Lemma txSortedMap_refines_witness :
  exists m', sm_Forward pool_map 6 = ([pool_tx 5 1], m') /\ sm_rep m' [pool_tx 6 1; pool_tx 8 1].
Proof. exact (proj1 (proj2 (proj2 (proj2 (txSortedMap_refines map_to_list (fun m => reflexivity _) pool_map _ pool_map_rep)))) 6). Defined.

Lemma txList_Filter_witness : exists removed invalids l' c',
  tl_Filter map_to_list pool_list 25000 20000 = (removed, invalids, l') /\ tl_rep l' c'.
Proof.
  destruct (txList_Filter map_to_list (fun m => reflexivity _) pool_list _ 25000 20000 pool_list_rep)
    as (removed & invalids & l' & c' & E & Hr & _).
  exists removed, invalids, l', c'. split; [exact E|exact Hr].
Defined.

Lemma txList_Add_witness : exists inserted replaced l', tl_Add pool_list (pool_tx 6 2) 10 = (inserted, replaced, l') /\ inserted = true.
Proof.
  destruct (txList_Add pool_list _ (pool_tx 6 2) 10 pool_list_rep) as (inserted & replaced & l' & E & _).
  { split; vm_compute; discriminate. }
  exists inserted, replaced, l'. split; [exact E|].
  assert (fst (fst (tl_Add pool_list (pool_tx 6 2) 10)) = true) as H by (vm_compute; reflexivity). by rewrite E in H.
Defined.

Lemma txList_shrink_witness : exists c', tl_rep (snd (tl_Cap pool_list 2)) c' /\ (length c' <= 2)%nat.
Proof.
  destruct (txList_shrink map_to_list (fun m => reflexivity _) pool_list _ pool_list_rep) as (_ & H & _).
  destruct (H 2%nat) as (c' & Hr & _ & Hl). exists c'. split; [exact Hr|exact Hl].
Defined.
== == ==
> **Work instructions**
Scan the records above for the word "reflexivity". Show each line in which it appears.

> **Solution for this exercise**
Proof. exact (proj1 (proj2 (proj2 (proj2 (txSortedMap_refines map_to_list (fun m => reflexivity _) pool_map _ pool_map_rep)))) 6). Defined.
  destruct (txList_Filter map_to_list (fun m => reflexivity _) pool_list _ 25000 20000 pool_list_rep)
  assert (fst (fst (tl_Add pool_list (pool_tx 6 2) 10)) = true) as H by (vm_compute; reflexivity). by rewrite E in H.
  destruct (txList_shrink map_to_list (fun m => reflexivity _) pool_list _ pool_list_rep) as (_ & H & _).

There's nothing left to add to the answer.